** Opening Available records block **
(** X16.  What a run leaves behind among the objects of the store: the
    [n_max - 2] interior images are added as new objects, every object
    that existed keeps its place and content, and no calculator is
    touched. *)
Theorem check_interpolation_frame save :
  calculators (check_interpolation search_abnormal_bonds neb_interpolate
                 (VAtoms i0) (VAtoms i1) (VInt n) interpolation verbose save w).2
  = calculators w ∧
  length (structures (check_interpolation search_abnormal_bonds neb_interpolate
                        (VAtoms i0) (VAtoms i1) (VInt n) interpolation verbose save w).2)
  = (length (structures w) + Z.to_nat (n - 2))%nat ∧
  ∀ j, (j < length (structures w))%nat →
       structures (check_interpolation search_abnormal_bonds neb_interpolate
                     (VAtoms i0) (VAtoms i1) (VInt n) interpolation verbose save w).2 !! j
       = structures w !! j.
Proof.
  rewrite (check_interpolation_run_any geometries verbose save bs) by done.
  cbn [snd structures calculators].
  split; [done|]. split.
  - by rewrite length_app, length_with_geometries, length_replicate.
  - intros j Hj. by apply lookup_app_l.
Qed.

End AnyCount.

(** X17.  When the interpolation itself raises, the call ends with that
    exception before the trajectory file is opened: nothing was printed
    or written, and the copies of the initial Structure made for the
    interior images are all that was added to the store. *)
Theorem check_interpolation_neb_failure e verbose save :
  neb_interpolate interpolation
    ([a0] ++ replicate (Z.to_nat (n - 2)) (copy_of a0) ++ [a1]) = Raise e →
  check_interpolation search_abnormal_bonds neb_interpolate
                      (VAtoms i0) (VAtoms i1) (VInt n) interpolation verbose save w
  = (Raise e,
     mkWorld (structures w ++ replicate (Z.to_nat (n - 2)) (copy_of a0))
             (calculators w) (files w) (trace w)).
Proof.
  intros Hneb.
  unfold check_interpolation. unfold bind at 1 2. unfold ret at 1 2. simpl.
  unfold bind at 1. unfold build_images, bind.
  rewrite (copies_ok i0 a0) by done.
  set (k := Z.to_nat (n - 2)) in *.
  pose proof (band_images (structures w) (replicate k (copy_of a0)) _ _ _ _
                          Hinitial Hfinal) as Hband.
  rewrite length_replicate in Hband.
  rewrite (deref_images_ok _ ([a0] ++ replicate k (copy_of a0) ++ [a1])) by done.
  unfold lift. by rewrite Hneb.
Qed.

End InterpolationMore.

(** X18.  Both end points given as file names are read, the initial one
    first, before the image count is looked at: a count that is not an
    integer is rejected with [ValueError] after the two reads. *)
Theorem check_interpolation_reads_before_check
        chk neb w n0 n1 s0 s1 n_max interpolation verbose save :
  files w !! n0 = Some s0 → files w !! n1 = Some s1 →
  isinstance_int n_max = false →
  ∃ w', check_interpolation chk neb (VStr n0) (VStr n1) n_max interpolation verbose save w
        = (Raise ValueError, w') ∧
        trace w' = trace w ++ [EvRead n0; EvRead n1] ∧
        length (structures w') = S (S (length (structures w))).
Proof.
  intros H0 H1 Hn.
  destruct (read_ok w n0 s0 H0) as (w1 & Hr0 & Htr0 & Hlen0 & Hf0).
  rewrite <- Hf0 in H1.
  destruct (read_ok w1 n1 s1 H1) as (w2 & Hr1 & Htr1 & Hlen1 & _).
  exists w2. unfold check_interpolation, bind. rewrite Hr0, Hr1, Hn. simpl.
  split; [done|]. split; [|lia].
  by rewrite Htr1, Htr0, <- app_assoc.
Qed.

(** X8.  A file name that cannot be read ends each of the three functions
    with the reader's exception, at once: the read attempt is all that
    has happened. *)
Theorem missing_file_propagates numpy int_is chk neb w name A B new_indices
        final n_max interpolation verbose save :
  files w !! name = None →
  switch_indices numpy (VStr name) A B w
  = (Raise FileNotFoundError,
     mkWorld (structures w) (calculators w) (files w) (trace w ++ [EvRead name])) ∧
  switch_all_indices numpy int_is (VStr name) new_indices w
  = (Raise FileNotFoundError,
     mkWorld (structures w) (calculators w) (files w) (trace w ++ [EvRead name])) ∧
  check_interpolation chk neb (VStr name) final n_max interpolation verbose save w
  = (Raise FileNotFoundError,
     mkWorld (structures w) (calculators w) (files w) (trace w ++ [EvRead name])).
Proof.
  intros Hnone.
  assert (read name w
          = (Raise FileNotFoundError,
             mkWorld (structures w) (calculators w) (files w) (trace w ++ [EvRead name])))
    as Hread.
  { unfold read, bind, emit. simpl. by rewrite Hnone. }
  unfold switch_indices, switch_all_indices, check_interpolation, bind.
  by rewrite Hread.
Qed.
** Closing Available records block **
** Opening Available records block **
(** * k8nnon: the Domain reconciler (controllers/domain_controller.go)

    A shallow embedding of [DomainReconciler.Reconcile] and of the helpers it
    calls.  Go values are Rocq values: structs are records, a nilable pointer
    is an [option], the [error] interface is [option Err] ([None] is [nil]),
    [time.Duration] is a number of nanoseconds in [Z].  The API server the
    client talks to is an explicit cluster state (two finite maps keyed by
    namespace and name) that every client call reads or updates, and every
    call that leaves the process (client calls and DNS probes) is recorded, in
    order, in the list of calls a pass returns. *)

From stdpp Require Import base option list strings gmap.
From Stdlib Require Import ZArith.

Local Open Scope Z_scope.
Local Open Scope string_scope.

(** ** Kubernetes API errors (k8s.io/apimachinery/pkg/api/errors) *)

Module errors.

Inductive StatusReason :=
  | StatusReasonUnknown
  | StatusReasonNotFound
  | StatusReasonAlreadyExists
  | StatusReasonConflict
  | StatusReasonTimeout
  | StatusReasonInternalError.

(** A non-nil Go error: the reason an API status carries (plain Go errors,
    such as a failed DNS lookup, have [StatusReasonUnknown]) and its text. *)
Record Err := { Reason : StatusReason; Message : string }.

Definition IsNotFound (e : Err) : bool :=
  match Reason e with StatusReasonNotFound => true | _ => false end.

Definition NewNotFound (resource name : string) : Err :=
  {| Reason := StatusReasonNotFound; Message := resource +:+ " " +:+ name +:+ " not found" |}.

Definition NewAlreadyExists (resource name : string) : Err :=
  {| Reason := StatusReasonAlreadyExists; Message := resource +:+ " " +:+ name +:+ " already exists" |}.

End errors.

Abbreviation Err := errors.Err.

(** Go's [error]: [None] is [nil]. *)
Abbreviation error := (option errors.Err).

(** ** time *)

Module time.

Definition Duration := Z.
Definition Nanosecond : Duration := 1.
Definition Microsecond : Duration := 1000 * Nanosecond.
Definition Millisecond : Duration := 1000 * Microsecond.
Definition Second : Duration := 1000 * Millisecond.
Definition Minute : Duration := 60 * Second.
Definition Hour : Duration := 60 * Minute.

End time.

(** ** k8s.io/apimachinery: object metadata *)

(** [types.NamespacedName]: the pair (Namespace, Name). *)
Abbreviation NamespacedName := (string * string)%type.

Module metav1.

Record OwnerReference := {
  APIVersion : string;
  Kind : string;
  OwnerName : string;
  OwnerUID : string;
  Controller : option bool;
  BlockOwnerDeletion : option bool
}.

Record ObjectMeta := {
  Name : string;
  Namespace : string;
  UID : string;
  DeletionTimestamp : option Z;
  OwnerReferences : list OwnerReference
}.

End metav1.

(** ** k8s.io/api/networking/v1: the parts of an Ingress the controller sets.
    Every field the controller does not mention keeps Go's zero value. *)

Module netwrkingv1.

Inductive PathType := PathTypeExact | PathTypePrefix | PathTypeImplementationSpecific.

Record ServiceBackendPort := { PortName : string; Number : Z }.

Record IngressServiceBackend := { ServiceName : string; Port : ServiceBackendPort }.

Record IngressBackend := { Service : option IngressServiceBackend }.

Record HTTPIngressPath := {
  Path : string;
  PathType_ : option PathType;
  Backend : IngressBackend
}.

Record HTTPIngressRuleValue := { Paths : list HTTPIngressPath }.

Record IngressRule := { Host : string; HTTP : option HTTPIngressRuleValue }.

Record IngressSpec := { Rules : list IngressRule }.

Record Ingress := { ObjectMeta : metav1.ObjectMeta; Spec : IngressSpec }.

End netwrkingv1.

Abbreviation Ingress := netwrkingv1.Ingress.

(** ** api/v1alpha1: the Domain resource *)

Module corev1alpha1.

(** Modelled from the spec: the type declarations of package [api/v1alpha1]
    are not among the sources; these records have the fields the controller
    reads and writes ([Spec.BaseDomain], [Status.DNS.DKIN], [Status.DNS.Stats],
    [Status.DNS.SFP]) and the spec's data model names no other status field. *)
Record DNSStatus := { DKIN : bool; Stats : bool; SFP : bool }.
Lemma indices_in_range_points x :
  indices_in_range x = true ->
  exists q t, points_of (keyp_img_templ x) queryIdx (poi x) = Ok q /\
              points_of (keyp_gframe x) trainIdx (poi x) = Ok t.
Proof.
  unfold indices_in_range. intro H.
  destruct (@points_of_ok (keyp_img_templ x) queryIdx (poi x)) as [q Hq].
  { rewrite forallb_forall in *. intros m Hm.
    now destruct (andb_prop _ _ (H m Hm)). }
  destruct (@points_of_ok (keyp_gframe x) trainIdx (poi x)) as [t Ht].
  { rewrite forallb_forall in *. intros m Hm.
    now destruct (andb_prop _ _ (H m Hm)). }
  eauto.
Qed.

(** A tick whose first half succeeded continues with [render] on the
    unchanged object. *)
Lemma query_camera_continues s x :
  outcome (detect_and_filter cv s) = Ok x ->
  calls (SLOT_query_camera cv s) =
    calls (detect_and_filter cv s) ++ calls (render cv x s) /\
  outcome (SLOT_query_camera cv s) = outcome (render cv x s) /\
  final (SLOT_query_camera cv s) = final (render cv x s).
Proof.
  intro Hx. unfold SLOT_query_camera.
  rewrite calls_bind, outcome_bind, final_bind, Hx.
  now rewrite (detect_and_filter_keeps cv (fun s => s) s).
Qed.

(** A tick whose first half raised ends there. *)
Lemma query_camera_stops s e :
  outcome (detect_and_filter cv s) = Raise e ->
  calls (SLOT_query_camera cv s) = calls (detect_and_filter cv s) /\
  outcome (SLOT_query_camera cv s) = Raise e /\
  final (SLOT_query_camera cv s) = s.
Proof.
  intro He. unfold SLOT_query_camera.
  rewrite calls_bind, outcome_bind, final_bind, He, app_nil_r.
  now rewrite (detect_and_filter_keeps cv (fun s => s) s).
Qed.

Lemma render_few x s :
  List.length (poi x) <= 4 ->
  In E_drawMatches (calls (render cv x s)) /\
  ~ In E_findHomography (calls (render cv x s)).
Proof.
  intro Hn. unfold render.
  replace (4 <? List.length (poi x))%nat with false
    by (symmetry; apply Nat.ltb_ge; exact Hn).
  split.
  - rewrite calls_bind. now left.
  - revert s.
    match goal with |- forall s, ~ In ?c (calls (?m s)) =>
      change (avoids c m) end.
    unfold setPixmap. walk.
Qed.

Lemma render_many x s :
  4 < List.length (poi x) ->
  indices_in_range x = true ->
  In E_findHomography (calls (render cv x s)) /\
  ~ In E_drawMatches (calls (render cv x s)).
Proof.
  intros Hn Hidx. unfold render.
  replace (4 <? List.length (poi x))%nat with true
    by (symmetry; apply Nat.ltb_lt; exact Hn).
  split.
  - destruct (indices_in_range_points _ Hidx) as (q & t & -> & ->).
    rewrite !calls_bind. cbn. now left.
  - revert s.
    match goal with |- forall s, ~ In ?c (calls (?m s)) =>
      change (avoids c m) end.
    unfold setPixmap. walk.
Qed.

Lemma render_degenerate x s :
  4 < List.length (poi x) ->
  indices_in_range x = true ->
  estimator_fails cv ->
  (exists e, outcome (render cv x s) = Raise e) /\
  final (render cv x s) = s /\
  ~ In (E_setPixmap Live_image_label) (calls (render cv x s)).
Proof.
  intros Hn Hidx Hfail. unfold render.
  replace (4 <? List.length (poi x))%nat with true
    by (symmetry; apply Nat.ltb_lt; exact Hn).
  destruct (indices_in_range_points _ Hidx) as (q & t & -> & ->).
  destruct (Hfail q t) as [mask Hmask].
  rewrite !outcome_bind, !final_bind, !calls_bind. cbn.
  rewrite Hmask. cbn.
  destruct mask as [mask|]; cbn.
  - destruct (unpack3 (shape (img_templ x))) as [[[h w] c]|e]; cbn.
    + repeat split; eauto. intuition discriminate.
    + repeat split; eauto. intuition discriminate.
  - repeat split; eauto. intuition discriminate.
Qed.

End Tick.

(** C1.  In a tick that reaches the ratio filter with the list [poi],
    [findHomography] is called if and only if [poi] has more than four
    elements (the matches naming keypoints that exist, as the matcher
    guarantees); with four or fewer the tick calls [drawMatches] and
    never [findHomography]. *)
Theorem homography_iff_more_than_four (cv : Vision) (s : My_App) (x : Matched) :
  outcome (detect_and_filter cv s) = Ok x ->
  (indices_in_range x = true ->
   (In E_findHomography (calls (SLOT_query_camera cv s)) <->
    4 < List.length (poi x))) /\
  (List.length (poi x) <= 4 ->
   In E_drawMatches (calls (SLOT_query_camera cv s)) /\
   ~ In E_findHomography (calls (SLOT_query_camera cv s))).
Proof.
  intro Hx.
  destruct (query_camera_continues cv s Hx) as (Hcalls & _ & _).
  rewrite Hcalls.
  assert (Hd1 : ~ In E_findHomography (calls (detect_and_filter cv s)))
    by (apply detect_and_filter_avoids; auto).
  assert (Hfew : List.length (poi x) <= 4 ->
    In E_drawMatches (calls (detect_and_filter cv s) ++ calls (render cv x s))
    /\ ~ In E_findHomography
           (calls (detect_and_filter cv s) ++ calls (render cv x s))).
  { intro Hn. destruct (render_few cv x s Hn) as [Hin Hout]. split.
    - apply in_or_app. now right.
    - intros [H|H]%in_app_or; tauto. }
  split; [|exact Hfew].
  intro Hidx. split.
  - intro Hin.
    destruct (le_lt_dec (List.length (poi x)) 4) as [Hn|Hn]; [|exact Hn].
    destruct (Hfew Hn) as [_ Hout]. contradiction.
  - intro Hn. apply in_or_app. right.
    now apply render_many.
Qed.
** Closing Available records block **
** Opening Available records block **
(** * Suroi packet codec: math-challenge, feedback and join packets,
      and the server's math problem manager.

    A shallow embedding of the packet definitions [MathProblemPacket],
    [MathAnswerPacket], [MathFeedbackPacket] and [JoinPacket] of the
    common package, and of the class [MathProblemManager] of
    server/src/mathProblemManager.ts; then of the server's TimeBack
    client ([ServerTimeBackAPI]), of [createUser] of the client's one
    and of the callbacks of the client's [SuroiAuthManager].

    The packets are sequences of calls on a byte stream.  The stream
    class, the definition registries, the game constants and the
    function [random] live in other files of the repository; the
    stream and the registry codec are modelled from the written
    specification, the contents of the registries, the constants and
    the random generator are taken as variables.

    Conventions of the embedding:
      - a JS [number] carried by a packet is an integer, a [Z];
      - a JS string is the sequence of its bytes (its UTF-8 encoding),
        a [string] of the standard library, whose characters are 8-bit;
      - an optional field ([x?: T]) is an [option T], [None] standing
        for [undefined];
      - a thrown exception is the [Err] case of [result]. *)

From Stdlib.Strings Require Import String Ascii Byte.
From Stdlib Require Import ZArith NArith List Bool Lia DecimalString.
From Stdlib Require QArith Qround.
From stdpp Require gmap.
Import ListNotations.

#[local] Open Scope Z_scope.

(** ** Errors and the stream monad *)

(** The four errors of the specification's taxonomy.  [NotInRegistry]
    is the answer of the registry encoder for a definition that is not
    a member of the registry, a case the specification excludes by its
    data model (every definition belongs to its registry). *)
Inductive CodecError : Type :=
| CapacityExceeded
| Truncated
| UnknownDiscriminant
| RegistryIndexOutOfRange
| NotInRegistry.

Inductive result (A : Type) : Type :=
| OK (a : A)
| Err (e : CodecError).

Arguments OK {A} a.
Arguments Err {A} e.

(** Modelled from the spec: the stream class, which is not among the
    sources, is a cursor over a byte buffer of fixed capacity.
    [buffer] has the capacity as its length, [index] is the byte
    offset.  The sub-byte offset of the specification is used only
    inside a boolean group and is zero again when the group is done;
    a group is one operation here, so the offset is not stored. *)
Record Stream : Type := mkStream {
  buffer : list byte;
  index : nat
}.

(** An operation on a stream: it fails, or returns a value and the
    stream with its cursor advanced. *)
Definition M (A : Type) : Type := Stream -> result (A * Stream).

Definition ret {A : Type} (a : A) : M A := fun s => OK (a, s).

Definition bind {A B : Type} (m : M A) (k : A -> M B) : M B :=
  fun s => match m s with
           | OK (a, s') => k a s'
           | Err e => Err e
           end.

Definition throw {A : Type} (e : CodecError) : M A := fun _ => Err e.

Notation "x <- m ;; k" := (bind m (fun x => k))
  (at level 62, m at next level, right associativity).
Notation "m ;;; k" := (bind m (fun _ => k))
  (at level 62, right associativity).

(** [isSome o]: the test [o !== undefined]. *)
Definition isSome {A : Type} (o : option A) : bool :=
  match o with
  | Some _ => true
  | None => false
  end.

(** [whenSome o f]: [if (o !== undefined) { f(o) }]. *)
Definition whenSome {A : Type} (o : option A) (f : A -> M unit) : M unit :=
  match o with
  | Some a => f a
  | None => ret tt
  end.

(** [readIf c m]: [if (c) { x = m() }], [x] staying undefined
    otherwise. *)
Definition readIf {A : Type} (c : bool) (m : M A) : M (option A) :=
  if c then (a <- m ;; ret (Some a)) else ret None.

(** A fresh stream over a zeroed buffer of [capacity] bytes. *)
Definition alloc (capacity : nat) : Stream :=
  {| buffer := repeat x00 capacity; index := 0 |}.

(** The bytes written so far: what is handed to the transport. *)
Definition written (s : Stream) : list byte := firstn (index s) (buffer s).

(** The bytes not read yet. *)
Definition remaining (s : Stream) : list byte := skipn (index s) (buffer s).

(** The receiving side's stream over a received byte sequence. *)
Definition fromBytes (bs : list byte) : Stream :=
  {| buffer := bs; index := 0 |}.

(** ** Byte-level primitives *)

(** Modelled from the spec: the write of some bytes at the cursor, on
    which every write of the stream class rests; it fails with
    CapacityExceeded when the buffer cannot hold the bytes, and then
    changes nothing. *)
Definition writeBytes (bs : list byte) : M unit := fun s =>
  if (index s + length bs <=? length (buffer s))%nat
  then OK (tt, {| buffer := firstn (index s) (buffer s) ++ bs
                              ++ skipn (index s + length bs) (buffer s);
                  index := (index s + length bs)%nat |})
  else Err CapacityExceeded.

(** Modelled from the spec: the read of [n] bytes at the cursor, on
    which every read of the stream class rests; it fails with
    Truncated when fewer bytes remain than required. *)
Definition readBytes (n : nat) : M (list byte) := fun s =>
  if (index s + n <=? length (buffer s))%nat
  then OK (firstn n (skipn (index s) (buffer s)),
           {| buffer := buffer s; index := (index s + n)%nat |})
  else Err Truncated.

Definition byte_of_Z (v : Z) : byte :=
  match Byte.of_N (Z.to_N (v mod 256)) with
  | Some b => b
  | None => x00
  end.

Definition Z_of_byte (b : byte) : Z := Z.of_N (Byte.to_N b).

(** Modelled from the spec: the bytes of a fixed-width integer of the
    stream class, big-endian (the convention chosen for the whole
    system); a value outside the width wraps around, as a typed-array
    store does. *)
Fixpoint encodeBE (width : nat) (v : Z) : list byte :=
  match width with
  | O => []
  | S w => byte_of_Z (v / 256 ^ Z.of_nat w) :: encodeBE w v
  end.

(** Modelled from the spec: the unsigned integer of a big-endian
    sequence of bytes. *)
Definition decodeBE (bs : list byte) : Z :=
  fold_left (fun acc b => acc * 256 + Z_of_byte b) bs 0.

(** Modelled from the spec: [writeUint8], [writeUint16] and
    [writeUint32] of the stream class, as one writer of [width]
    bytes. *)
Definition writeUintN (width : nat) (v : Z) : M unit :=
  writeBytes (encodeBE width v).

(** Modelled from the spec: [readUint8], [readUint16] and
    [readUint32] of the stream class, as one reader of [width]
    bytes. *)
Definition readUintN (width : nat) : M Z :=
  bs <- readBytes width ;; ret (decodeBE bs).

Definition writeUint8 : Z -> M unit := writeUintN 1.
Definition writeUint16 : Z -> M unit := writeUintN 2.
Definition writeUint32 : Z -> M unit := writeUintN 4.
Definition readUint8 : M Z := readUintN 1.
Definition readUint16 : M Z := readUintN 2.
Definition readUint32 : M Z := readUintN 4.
** Closing Available records block **
### Task:
One stretch of the lines above is wanted, from the line that contains "E_findHomography (calls (render cv x s))." through the line that contains "In E_findHomography (calls (render cv x s)) /\". Output it exactly.

### Exercise solution:
  ~ In E_findHomography (calls (render cv x s)).
Proof.
  intro Hn. unfold render.
  replace (4 <? List.length (poi x))%nat with false
    by (symmetry; apply Nat.ltb_ge; exact Hn).
  split.
  - rewrite calls_bind. now left.
  - revert s.
    match goal with |- forall s, ~ In ?c (calls (?m s)) =>
      change (avoids c m) end.
    unfold setPixmap. walk.
Qed.

Lemma render_many x s :
  4 < List.length (poi x) ->
  indices_in_range x = true ->
  In E_findHomography (calls (render cv x s)) /\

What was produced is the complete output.